As I’ve suggested before, we urgently need to understand a lot more about the way in which people start to think and learn deep and wide from an effective mixture of horizontal Pot Google ‘information snacks’ and vertical five-GCSE Baccalaureate course ‘main meals’ as they gather and process information about the real and virtual world they live in.

Hmm – I think I’ll avoid the deep thought counter at M&S for now. Anyone else for some shallow Pot Googles?

* Those of you with the doubted privilege of an academic literary education will of course immediately recognise the reference in the title of this post to HG Wells, The Island of Dr. Moreau. Or, like me, needed to look it up on Pot Google to discover:

‘that to babble about names that meant nothing was the proper use of speech. He called it “big thinks”, to distinguish it from “little thinks” — the sane everyday interests of life. If ever I made a remark he did not understand, he would praise it very much, ask me to say it again and again, learn it by heart, and go off repeating it.’

**Meanwhile those of you with an academic art history education will instead immediately recognise the photo at the top as an image of a human brain as portrayed by the 1960’s Pop artist Peter Max.

2 comments on “Little thinks or Big thinks?*

  1. A few years ago I got quite prickly when people started talking about “deep learning” (still not sure what it means) And if you can have deep thinking, I wonder what “deep doing” or “deep caring” are? Truth is I’m not sure it matters what you call things as long as you give young people some space and support to develop their own trajectory for deepness… I’m off to spotify to do some “deep (purple) listening” ahh smoke on the water the 3 chords that anyone can play…

  2. “THINKING! I didn’t get where I am today by thinking!”
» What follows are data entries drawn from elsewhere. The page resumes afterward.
(* ===== verification/Event.v ===== *)
(** * Egress events ([fatline/event/event.go])

    The record of every decision, and the buffer that keeps a slow consumer off
    the data plane's path: it drops rather than waits, and counts what it drops. *)

From S2P Require Import Prelude GoStrings.

(** ** Data *)

Inductive Kind := KAllow | KDeny | KClose | KFail.

#[export] Instance Kind_eq_dec : EqDecision Kind.
Proof. solve_decision. Defined.

Definition ReasonNotInAllowlist : string := "not_in_allowlist".
Definition ReasonCleartext : string := "cleartext_not_allowed".
Definition ReasonSNIMismatch : string := "sni_mismatch".
Definition ReasonDialFailed : string := "dial_failed".
Definition ReasonUnknownApp : string := "unknown_app".

Record Event := mkEvent {
  ev_Kind : Kind;
  ev_Tenant : string;
  ev_App : string;
  ev_Host : string;
  ev_Port : string;
  ev_Proto : string;
  ev_SNI : string;
  ev_Reason : string;
  ev_BytesUp : Z;
  ev_BytesDown : Z;
  ev_DialMillis : Z;
  ev_DurationMillis : Z
}.

#[export] Instance Event_eq_dec : EqDecision Event.
Proof. solve_decision. Defined.

(** A decision, before any measure. *)
Definition event (kind : Kind) (tenant app host port proto sni reason : string) : Event :=
  mkEvent kind tenant app host port proto sni reason 0 0 0 0.

Inductive level := LevelInfo | LevelWarn.

Definition logLevel (e : Event) : level := match ev_Kind e with KDeny | KFail => LevelWarn | _ => LevelInfo end.

(** ** Sinks *)

(** [Tee]: every sink that is not nil, in order; a sink is what it does to a state. *)
Definition TeeEmit {S} (t : list (option (Event -> S -> S))) (e : Event) (s : S) : S :=
  foldl (fun s sink => match sink with Some emit => emit e s | None => s end) s t.

Record BufferedSink := mkBufferedSink {
  bs_out : list Event;              (* what the wrapped sink received *)
  bs_ch : list Event;
  bs_cap : nat;
  bs_dropped : Z;
  bs_lastReported : Z;
  bs_reports : list (Z * Z)         (* dropped since the last report, dropped in all *)
}.

Definition defaultBuffer : nat := 1024.

Definition NewBufferedSink (buffer : Z) : BufferedSink :=
  mkBufferedSink [] [] (if buffer <=? 0 then defaultBuffer else Z.to_nat buffer) 0 0 [].

Definition Emit (e : Event) (b : BufferedSink) : BufferedSink :=
  if decide (length (bs_ch b) < bs_cap b)%nat
  then mkBufferedSink (bs_out b) (bs_ch b ++ [e]) (bs_cap b) (bs_dropped b) (bs_lastReported b) (bs_reports b)
  else mkBufferedSink (bs_out b) (bs_ch b) (bs_cap b) (i64 (bs_dropped b + 1)) (bs_lastReported b) (bs_reports b).

Definition deliver (b : BufferedSink) : BufferedSink :=
  match bs_ch b with
  | [] => b
  | e :: ch => mkBufferedSink (bs_out b ++ [e]) ch (bs_cap b) (bs_dropped b) (bs_lastReported b) (bs_reports b)
  end.

Definition drain (b : BufferedSink) : BufferedSink :=
  mkBufferedSink (bs_out b ++ bs_ch b) [] (bs_cap b) (bs_dropped b) (bs_lastReported b) (bs_reports b).

Definition report (b : BufferedSink) : BufferedSink :=
  let d := bs_dropped b in
  if bs_lastReported b <? d
  then mkBufferedSink (bs_out b) (bs_ch b) (bs_cap b) d d (bs_reports b ++ [(d - bs_lastReported b, d)])
  else b.

(** The steps of the data plane, which emits, and of [Run]'s loop: it delivers, reports on the tick, and on
    cancellation flushes what remains and reports. *)
Inductive sink_step := SEmit (e : Event) | SDeliver | STick | SCancel.

Definition sinkStep (b : BufferedSink) (s : sink_step) : BufferedSink :=
  match s with
  | SEmit e => Emit e b
  | SDeliver => deliver b
  | STick => report b
  | SCancel => report (drain b)
  end.

Definition sinkRun (b : BufferedSink) (l : list sink_step) : BufferedSink := foldl sinkStep b l.

Definition emitted (l : list sink_step) : list Event := omap (fun s => match s with SEmit e => Some e | _ => None end) l.

(** ** Nothing disappears *)

Lemma whole_sublist {A} (l k : list A) : l `sublist_of` k -> (length k <= length l)%nat -> l = k.
Proof.
  induction 1 as [|x l k Hs IH|x l k Hs IH]; cbn; intros Hl; [done| |].
  - f_equal. apply IH. lia.
  - apply sublist_length in Hs. lia.
Qed.

(** After [es] were emitted. *)
Record sink_ok (cap : nat) (es : list Event) (b : BufferedSink) : Prop := {
  so_cap : bs_cap b = cap;
  so_bound : (length (bs_ch b) <= cap)%nat;
  so_order : bs_out b ++ bs_ch b `sublist_of` es;
  so_count : Z.of_nat (length (bs_out b)) + Z.of_nat (length (bs_ch b)) + bs_dropped b = Z.of_nat (length es);
  so_dropped : 0 <= bs_dropped b;
  so_room : 0 < bs_dropped b -> (cap <= length (bs_out b) + length (bs_ch b))%nat;
  so_reports : bs_lastReported b = foldr Z.add 0 (map fst (bs_reports b)) /\ bs_lastReported b <= bs_dropped b
}.

Lemma report_ok cap es b : sink_ok cap es b -> sink_ok cap es (report b) /\ bs_lastReported (report b) = bs_dropped (report b).
Proof.
  intros [Hc Hb Ho Hn Hd Hm [Hr Hl]]. unfold report. destruct (Z.ltb_spec (bs_lastReported b) (bs_dropped b)).
  - split; [|done]. split; try done. cbn. split; [|lia]. rewrite map_app, foldr_app. cbn. clear Hl.
    assert (forall l z, foldr Z.add z l = foldr Z.add 0 l + z) as Hf by (intros l; induction l as [|x l IH]; intros z; cbn; [lia|rewrite IH; lia]).
    rewrite Hf. lia.
  - split; [by split|lia].
Qed.

Lemma sinkStep_ok cap es b s : Z.of_nat (length es) < 2 ^ 63 - 1 -> sink_ok cap es b -> sink_ok cap (es ++ emitted [s]) (sinkStep b s).
Proof.
  intros Hmax Hok. destruct s as [e| | |]; cbn; rewrite ?app_nil_r.
  - destruct Hok as [Hc Hb Ho Hn Hd Hm Hr]. unfold Emit. case_decide as Hl; split; cbn; rewrite ?length_app; cbn; try done; try lia.
    + rewrite app_assoc. by apply sublist_app.
    + by apply sublist_inserts_r.
    + rewrite i64_small by lia. lia.
    + rewrite i64_small by lia. lia.
    + rewrite i64_small by lia. split; [tauto|]. lia.
  - destruct Hok as [Hc Hb Ho Hn Hd Hm Hr]. unfold deliver. destruct (bs_ch b) as [|e ch] eqn:E; split; cbn in *; rewrite ?E, ?length_app; cbn; try done; try lia.
    by rewrite <- app_assoc.
  - by apply report_ok.
  - apply report_ok. destruct Hok as [Hc Hb Ho Hn Hd Hm Hr]. split; cbn; rewrite ?app_nil_r, ?length_app; try done; lia.
Qed.

Lemma sinkRun_ok cap l : forall es b, Z.of_nat (length es + length l) < 2 ^ 63 - 1 -> sink_ok cap es b -> sink_ok cap (es ++ emitted l) (sinkRun b l).
Proof.
  induction l as [|s l IH]; intros es b Hmax Hok; [cbn; by rewrite app_nil_r|]. cbn in Hmax. change (sinkRun b (s :: l)) with (sinkRun (sinkStep b s) l).
  assert (length (emitted [s]) <= 1)%nat by (destruct s; cbn; lia).
  replace (es ++ emitted (s :: l)) with ((es ++ emitted [s]) ++ emitted l) by (rewrite <- app_assoc; by destruct s).
  apply IH; [rewrite length_app; lia|]. apply sinkStep_ok; [lia|done].
Qed.

(** ** The property *)

(** C24: the buffer never blocks and never lies. Whatever the order of emissions, deliveries, ticks and the
    cancellation, every emitted event is delivered, waiting or counted as dropped; what is delivered keeps the
    order of emission; at most the buffer's size waits, and as many events as it has room for are never dropped;
    and a cancellation leaves nothing waiting and every drop reported. *)
Theorem buffered_sink_accounts_for_every_event buffer l :
  Z.of_nat (length l) < 2 ^ 63 - 1 ->
  let b := sinkRun (NewBufferedSink buffer) l in
  let stopped := sinkStep b SCancel in
  bs_out b ++ bs_ch b `sublist_of` emitted l /\
  Z.of_nat (length (bs_out b)) + Z.of_nat (length (bs_ch b)) + bs_dropped b = Z.of_nat (length (emitted l)) /\
  (length (bs_ch b) <= bs_cap (NewBufferedSink buffer))%nat /\
  ((length (emitted l) <= bs_cap (NewBufferedSink buffer))%nat -> bs_out b ++ bs_ch b = emitted l) /\
  bs_ch stopped = [] /\ bs_out stopped = bs_out b ++ bs_ch b /\ foldr Z.add 0 (map fst (bs_reports stopped)) = bs_dropped b.
Proof.
  intros Hmax b stopped.
  assert (sink_ok (bs_cap (NewBufferedSink buffer)) ([] ++ emitted l) b) as Hok.
  { apply sinkRun_ok; [cbn; lia|]. split; cbn; try done. lia. }
  rewrite app_nil_l in Hok.
  destruct (report_ok (bs_cap (NewBufferedSink buffer)) (emitted l) (drain b)) as [[_ _ _ _ _ _ [Hr _]] Hlast].
  { destruct Hok as [Hc Hb Ho Hn Hd Hm Hr]. revert Hc Hb Hm. generalize (bs_cap (NewBufferedSink buffer)). intros cap Hc Hb Hm.
    split; cbn; rewrite ?app_nil_r, ?length_app; try done; lia. }
  destruct Hok as [Hc Hb Ho Hn Hd Hm _]. split_and!; try done.
  - intros H0. apply whole_sublist; [done|]. rewrite length_app. destruct (decide (0 < bs_dropped b)) as [Hp|]; [apply Hm in Hp|]; lia.
  - unfold stopped, sinkStep, report. cbn. by destruct (_ <? _).
  - unfold stopped, sinkStep, report. cbn. by destruct (_ <? _).
  - unfold stopped. change (sinkStep b SCancel) with (report (drain b)). rewrite <- Hr, Hlast. unfold report. cbn. by destruct (_ <? _).
Qed.

Definition exFlood : list sink_step :=
  [SEmit (event KDeny "ns" "web" "a" "443" "connect" "" ReasonNotInAllowlist);
   SEmit (event KDeny "ns" "web" "b" "443" "connect" "" ReasonNotInAllowlist); SDeliver; STick;
   SEmit (event KDeny "ns" "web" "c" "443" "connect" "" ReasonNotInAllowlist)].

Lemma buffered_sink_accounts_for_every_event_witness :
  let b := sinkRun (NewBufferedSink 1) exFlood in
  map ev_Host (bs_out b ++ bs_ch b) = ["a"; "c"]%string /\ bs_dropped b = 1 /\ bs_ch (sinkStep b SCancel) = [].
Proof.
  split_and!; [reflexivity|reflexivity|].
  destruct (buffered_sink_accounts_for_every_event 1 exFlood) as (_ & _ & _ & _ & Hc & _); [vm_compute; reflexivity|exact Hc].
Defined.
Definition Status (s : Server) (active : Z) : ConnStatus :=
  mkConnStatus true (cf_Endpoint (s_cfg s)) active (Hosts (s_allow s)).

(** ** The relay *)

Definition StreamPathPrefix : string := "/_fatline/dial/".

Record StreamRequest := mkStreamRequest {
  sq_ProtoMajor : Z;
  sq_Flusher : bool;
  sq_Path : string;
  sq_Ordinal : string
}.

Definition route (s : Server) (name : string) : option StreamRoute :=
  snd <$> list_find (fun r => sr_Name r = name) (cf_StreamRoutes (s_cfg s)).

Definition streamEvent (name reason : string) (up down : Z) : action :=
  Emitted (mkEvent (if decide (reason = "relayed"%string) then KAllow else KDeny) "" "" name "" "stream" "" reason up down 0 0).

(** The body of the request is the client's stream. *)
Definition streamHandler (s : Server) (n : Net) (q : StreamRequest) : list action :=
  if negb (sq_ProtoMajor q =? 2) then [Replied 505 false]
  else if negb (sq_Flusher q) then [Replied 500 false]
  else
    let name := TrimPrefix (sq_Path q) StreamPathPrefix in
    match route s name with
    | None => [streamEvent name "unknown_route" 0 0; Replied 404 false]
    | Some rt =>
        match resolve rt (sq_Ordinal q) with
        | Err _ => [streamEvent name "bad_ordinal" 0 0; Replied 404 false]
        | Ok addr =>
            Dialled addr ::
              if negb (n_dials n addr) then [streamEvent name "dial_failed" 0 0; Replied 502 false]
              else
                let '(up, down) := Duplex n (n_stream n) in
                [Replied 200 false; Relayed up down; streamEvent name "relayed" (len up) (len down)]
        end
    end.

(** ** Enforcing a document *)

Definition tenantsOf (doc : option Document) : gmap string (list External) :=
  match doc with Some d => EgressPolicy.ByTenant d | None => ∅ end.

(** A server that enforces a document, whole. *)
Definition enforces (doc : option Document) (s : Server) : Prop :=
  s_policy s = doc /\ forall tenant host, Allow (s_allow s) tenant host = Allow (NewPerApp (tenantsOf doc)) tenant host.

Lemma ReloadPolicy_enforces doc s : enforces doc (ReloadPolicy doc s).
Proof. by split. Qed.

Lemma New_enforces cfg s : New cfg = Ok s -> cf_Allowlist cfg = [] -> enforces (cf_Policy cfg) s.
Proof.
  unfold New. case_decide; [done|]. destruct (validateStreamRoutes _); [|done]. cbn. intros [= <-] Hl. split; [done|]. cbn.
  destruct (cf_Policy cfg) as [d|]; [done|]. rewrite Hl. intros tenant host. unfold Allow. cbn.
  assert (tenantHosts (Allowlist.New []) tenant = tenantHosts (NewPerApp ∅) tenant) as ->; [|done].
  unfold Allowlist.New. change (mkList (build ?m)) with (NewPerApp m). rewrite !tenantHosts_perapp, lookup_empty.
  destruct (decide (tenant = defaultTenant)) as [->|]; [by rewrite lookup_singleton_eq|by rewrite lookup_singleton_ne].
Qed.

(** A dial: who was identified, and by whose declaration. *)
Lemma serve_dials si sj n r addr others : dials (serve si sj n r) = addr :: others ->
  let '(host, port) := authority (rq_Host r) "443" in
  exists caller, identify (s_policy si) (credentialFrom r) = Some caller /\
    de_Allowed (Allow (s_allow sj) (c_Tenant caller) host) = true /\ addr = JoinHostPort host port /\ others = [].
Proof.
  unfold serve. intros Hd. pose proof (dial_needs (Proxy.New (mkOptions (s_allow sj) true (Some (identify (s_policy si))))) n r) as H2.
  rewrite Hd in H2. destruct (authority (rq_Host r) "443") as [host port]. cbn [px_identify px_allow Proxy.New o_Allowlist o_Identify] in H2.
  destruct H2 as (caller & ? & ? & ? & ?). by exists caller.
Qed.

Lemma identify_some policy credential caller : identify policy credential = Some caller ->
  exists doc app, policy = Some doc /\ EgressPolicy.Identify doc credential = Some app /\
    caller = mkCaller (EgressPolicy.Tenant app) (EgressPolicy.a_Namespace app) (EgressPolicy.a_Name app).
Proof.
  unfold identify. destruct policy as [doc|]; [|done]. cbn. destruct (EgressPolicy.Identify doc credential) as [app|] eqn:Ei; [|done].
  cbn. intros [= <-]. by exists doc, app.
Qed.

(** The states of a server that is reloaded: each document takes two swaps. *)
Fixpoint reloads (s : Server) (docs : list (option Document)) : list Server :=
  s :: match docs with
       | [] => []
       | doc :: docs => storePolicy doc s :: reloads (ReloadPolicy doc s) docs
       end.

Lemma reloads_at docs : forall doc0 s i si, enforces doc0 s -> reloads s docs !! i = Some si ->
  exists k m dk dm, (k = Nat.div2 (S i) /\ m = Nat.div2 i) /\ (doc0 :: docs) !! k = Some dk /\ (doc0 :: docs) !! m = Some dm /\
    s_policy si = dk /\ forall tenant host, Allow (s_allow si) tenant host = Allow (NewPerApp (tenantsOf dm)) tenant host.
Proof.
  induction docs as [|doc docs IH]; intros doc0 s i si [Hp Ha] Hi; cbn [reloads] in Hi.
  - destruct i as [|i]; [|by rewrite lookup_cons_ne_0 in Hi]. injection Hi as <-. exists 0%nat, 0%nat, doc0, doc0. by split_and!.
  - destruct i as [|[|i]].
    + injection Hi as <-. exists 0%nat, 0%nat, doc0, doc0. by split_and!.
    + injection Hi as <-. exists 1%nat, 0%nat, doc, doc0. by split_and!.
    + apply (IH doc) in Hi as (k & m & dk & dm & [-> ->] & Hk & Hm & ? & ?); [|apply ReloadPolicy_enforces].
      exists (S (Nat.div2 (S i))), (S (Nat.div2 i)), dk, dm. by split_and!.
Qed.

(** ** The command *)

(** [--stream-route name=host:port[=ordinals]]. *)
Definition routeOf (spec : string) : option StreamRoute :=
  match SplitByte "=" spec with
  | [name; addr] => if decide (name = "" \/ addr = "") then None else Some (mkStreamRoute name addr 0)
  | [name; addr; count] =>
      if decide (name = "" \/ addr = "") then None
      else n ← ParseInt count; if n <? 0 then None else Some (mkStreamRoute name addr n)
  | _ => None
  end.

Definition routes (specs : list string) : option (list StreamRoute) := mapM routeOf specs.

Section watch.
Context `{EgressPolicy.PolicyJson}.

(** What the watch remembers: the file's bytes that it last accepted, and the server. *)
Record Watch := mkWatch { w_last : string; w_server : Server }.

(** One tick; [read] is the file, if it could be read. *)
Definition tick (w : Watch) (read : option string) : Watch :=
  match read with
  | None => w
  | Some data =>
      if decide (data = w_last w) then w
      else
        match EgressPolicy.Parse data with
        | Err _ => w
        | Ok doc => mkWatch data (ReloadPolicy (Some doc) (w_server w))
        end
  end.

Definition watchPolicy (w : Watch) (reads : list (option string)) : Watch := foldl tick w reads.

(** The policy a process starts with: a missing file starts it closed, an unusable one not at all. *)
Definition startPolicy (read : option string) : option (option Document) :=
  match read with
  | None => Some None
  | Some data => match EgressPolicy.Parse data with Ok doc => Some (Some doc) | Err _ => None end
  end.

Definition withPolicy (cfg : Config) (doc : option Document) : Config :=
  mkConfig (cf_TunnelListen cfg) (cf_EgressListen cfg) [] doc (cf_StreamRoutes cfg) (cf_Endpoint cfg).

(** The file is read for the policy, and again when the watch begins. *)
Definition start (cfg : Config) (atLoad atWatch : option string) : option Watch :=
  doc ← startPolicy atLoad;
  match New (withPolicy cfg doc) with
  | Ok s => Some (mkWatch (default "" atWatch) s)
  | Err _ => None
  end.

(** The latest document of the reads that parses. *)
Definition latest (doc : option Document) (reads : list (option string)) : option Document :=
  foldl (fun doc read => match read with
    | Some data => match EgressPolicy.Parse data with Ok d => Some d | Err _ => doc end
    | None => doc end) doc reads.

(** The watch is in step: what it remembers is what the server enforces, or nothing was accepted yet. *)
Definition in_step (doc : option Document) (w : Watch) : Prop :=
  enforces doc (w_server w) /\ (forall d, EgressPolicy.Parse (w_last w) = Ok d -> doc = Some d).

Lemma tick_in_step doc w read : in_step doc w -> in_step (latest doc [read]) (tick w read).
Proof.
  intros [He Hl]. unfold tick, latest. cbn. destruct read as [data|]; [|done]. case_decide as Hd.
  - subst data. destruct (EgressPolicy.Parse (w_last w)) as [d|] eqn:E; [|by split; [|congruence]].
    specialize (Hl d eq_refl) as ->. split; [done|]. cbn. congruence.
  - destruct (EgressPolicy.Parse data) as [d|] eqn:E; [|done]. split; [apply ReloadPolicy_enforces|]. cbn. congruence.
Qed.

Lemma watch_in_step reads : forall doc w, in_step doc w -> in_step (latest doc reads) (watchPolicy w reads).
Proof. induction reads as [|read reads IH]; intros doc w Hw; [done|]. apply (tick_in_step _ _ read), IH in Hw. exact Hw. Qed.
    Quote from CJ, CEO of Sunshine Desserts in the original series of The Fall and Rise of Reginald Perrin.

    Can’t we all just get on with learning and having fun exploring new things with the guidance of interesting motivated teachers instead of all this writing the process of thinking down and examining it till it’s dead?

    Sure, be inquisitive, ask questions, be original, creative and work out how things work or how to improve or adjust things. But to try and write down the processes of the thoughts themselves seems like another tick-box exercise for teachers and students to fulfil on their way to the ultimate answer. Forget Deep Thought, I give you The Earth and just get on with it instead of analysing everything too deeply.

    Millions of years of evolution to get to humans today and seemingly never before have our teenagers been more dissatisfied with what they have served on a plate. Too much thought analysis and not enough getting out there and discovering the real world. Maybe we should stop writing it all down and ticking the boxes that say “Yes, I examined my thought processes and they are the ones approved by the regulatory bodies that approve my progress and aptitude to analyse this thought process”. Where does it stop? All change please!